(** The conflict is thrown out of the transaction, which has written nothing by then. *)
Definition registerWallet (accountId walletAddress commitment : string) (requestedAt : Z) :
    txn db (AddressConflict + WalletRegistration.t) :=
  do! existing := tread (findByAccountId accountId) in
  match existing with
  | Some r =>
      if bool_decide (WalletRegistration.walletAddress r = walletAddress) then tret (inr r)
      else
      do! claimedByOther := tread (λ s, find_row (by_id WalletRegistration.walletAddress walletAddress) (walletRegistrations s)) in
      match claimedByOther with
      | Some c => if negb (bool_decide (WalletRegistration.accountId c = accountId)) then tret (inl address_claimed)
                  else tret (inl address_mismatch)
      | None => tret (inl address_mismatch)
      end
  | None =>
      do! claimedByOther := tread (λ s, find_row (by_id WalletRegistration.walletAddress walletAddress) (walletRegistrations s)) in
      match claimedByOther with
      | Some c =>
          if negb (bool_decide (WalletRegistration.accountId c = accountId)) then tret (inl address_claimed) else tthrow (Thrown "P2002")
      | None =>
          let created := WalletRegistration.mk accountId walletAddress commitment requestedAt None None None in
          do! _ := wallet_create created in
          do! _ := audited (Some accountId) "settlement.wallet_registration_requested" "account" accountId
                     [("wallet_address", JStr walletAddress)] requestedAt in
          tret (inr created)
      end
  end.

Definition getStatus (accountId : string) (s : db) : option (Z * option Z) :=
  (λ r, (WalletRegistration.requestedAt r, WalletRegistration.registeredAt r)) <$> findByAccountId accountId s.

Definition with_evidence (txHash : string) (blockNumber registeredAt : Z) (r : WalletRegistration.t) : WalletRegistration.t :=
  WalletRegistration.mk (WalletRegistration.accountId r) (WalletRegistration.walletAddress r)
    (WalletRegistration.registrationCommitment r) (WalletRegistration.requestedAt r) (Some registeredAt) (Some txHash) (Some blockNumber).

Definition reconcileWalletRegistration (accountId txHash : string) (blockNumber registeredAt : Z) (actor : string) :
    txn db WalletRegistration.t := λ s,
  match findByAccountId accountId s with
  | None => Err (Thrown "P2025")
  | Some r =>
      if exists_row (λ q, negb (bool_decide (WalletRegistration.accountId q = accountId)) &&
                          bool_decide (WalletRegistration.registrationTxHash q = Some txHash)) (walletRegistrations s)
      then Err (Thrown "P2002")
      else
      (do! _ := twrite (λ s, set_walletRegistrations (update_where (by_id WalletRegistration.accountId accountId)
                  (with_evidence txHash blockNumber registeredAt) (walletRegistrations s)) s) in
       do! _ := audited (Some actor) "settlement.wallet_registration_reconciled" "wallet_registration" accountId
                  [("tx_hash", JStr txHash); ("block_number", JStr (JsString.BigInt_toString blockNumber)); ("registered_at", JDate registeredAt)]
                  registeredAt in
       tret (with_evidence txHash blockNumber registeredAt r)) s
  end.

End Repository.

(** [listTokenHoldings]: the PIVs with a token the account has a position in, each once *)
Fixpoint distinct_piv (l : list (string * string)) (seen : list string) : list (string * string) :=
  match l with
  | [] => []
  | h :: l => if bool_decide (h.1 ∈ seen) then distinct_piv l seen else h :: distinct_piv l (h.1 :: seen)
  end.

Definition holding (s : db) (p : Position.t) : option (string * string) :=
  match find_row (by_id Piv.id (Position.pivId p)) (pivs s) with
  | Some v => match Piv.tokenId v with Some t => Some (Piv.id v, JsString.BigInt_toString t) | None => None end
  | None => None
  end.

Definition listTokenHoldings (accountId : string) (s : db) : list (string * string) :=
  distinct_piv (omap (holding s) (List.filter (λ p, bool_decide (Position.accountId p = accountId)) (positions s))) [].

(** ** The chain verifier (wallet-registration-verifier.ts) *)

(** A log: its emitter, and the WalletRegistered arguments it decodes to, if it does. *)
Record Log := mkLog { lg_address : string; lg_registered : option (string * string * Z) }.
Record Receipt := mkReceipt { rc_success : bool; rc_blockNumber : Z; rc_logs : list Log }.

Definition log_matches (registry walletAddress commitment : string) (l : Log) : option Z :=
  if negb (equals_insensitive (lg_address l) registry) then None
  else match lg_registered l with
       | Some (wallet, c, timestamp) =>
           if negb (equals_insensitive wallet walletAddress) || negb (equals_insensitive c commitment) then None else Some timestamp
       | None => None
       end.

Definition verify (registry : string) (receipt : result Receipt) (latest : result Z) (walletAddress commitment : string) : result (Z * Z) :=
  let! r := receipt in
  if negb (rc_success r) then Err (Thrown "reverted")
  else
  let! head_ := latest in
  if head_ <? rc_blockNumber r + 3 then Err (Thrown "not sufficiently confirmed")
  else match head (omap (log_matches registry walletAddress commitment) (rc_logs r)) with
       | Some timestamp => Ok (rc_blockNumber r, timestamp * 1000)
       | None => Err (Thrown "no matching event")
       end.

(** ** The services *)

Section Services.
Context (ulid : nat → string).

-*-*-

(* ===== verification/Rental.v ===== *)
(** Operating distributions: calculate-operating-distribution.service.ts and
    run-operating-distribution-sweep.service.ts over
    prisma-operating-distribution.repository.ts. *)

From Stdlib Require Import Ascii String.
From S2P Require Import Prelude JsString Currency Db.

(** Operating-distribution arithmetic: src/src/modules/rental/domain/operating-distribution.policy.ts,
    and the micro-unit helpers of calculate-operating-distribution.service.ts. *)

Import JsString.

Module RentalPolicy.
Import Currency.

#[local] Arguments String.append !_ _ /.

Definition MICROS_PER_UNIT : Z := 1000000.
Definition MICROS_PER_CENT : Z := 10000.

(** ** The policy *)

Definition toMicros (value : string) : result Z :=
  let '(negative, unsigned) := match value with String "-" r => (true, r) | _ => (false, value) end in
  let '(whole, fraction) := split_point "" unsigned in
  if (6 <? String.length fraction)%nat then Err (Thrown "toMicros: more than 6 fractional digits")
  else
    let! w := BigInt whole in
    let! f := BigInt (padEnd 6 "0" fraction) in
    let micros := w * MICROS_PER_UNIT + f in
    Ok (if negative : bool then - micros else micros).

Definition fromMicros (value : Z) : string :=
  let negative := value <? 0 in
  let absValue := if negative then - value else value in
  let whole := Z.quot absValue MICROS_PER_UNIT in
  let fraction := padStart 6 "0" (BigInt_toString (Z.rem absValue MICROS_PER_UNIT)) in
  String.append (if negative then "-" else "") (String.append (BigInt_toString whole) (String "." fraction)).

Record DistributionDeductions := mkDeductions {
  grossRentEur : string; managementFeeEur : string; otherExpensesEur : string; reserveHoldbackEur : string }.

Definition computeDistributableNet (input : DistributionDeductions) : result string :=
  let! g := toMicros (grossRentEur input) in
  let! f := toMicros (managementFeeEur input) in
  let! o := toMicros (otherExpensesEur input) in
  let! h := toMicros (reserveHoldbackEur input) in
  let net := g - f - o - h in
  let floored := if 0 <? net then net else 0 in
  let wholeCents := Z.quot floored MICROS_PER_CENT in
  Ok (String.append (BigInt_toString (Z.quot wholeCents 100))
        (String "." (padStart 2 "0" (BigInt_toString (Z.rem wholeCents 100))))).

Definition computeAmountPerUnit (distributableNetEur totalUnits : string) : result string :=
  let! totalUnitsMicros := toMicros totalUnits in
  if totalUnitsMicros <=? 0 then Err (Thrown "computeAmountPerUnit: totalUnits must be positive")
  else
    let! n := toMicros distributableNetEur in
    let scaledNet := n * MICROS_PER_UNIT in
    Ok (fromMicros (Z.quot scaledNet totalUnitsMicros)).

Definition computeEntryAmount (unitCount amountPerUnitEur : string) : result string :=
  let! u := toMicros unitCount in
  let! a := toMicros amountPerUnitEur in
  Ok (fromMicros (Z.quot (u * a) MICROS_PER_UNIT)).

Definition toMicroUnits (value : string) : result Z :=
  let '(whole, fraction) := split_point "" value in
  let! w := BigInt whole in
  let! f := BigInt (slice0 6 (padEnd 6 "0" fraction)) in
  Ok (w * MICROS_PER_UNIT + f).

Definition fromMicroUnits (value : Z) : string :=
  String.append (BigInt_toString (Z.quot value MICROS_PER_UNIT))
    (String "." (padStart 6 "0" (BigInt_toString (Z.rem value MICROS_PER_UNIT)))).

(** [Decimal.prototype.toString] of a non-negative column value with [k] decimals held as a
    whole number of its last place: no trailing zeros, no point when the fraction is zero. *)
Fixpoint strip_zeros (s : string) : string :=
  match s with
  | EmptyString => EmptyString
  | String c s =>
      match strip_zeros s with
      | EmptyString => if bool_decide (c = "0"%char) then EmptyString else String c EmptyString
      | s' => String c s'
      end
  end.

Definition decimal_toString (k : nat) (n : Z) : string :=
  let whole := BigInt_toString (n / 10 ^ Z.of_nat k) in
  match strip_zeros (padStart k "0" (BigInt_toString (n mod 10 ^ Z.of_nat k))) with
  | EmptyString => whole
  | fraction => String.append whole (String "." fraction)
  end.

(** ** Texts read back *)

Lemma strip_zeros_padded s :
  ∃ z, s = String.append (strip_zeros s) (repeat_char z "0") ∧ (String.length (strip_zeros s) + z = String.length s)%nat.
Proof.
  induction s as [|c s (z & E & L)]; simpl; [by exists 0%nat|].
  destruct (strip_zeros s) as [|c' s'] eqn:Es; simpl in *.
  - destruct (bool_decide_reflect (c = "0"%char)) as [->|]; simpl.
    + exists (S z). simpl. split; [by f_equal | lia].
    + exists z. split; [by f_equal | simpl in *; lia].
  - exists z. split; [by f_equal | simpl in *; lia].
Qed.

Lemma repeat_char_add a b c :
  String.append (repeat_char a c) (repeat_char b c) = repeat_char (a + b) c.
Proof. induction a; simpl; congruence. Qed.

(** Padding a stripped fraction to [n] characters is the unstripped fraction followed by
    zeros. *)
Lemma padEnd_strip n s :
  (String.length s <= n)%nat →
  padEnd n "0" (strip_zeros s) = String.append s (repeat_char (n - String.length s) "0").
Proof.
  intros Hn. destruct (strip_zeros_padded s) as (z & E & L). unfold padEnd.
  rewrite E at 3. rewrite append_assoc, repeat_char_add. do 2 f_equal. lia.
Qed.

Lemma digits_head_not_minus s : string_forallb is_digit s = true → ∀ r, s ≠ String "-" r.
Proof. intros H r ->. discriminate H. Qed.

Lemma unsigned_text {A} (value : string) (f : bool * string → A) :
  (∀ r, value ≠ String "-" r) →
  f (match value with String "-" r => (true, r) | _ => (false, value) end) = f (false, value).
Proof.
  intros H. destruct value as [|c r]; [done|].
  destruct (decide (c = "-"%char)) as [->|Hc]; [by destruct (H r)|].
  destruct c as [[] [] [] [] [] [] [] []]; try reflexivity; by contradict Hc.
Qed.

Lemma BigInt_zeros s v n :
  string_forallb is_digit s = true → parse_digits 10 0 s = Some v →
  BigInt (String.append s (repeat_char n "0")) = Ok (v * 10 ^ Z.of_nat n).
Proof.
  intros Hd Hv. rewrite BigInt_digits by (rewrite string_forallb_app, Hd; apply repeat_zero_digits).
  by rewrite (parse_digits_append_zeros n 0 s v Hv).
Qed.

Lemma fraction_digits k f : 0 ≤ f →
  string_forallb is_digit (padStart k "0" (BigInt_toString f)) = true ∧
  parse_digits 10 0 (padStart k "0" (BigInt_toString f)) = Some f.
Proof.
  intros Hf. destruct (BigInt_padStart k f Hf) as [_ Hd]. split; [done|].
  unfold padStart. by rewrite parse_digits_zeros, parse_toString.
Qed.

-*-*-

» EXERCISE AIM: Using the listing above, state the number of lines that hold "DistributionDeductions", with no other text.

» ANSWER TO THE PROBLEM: 2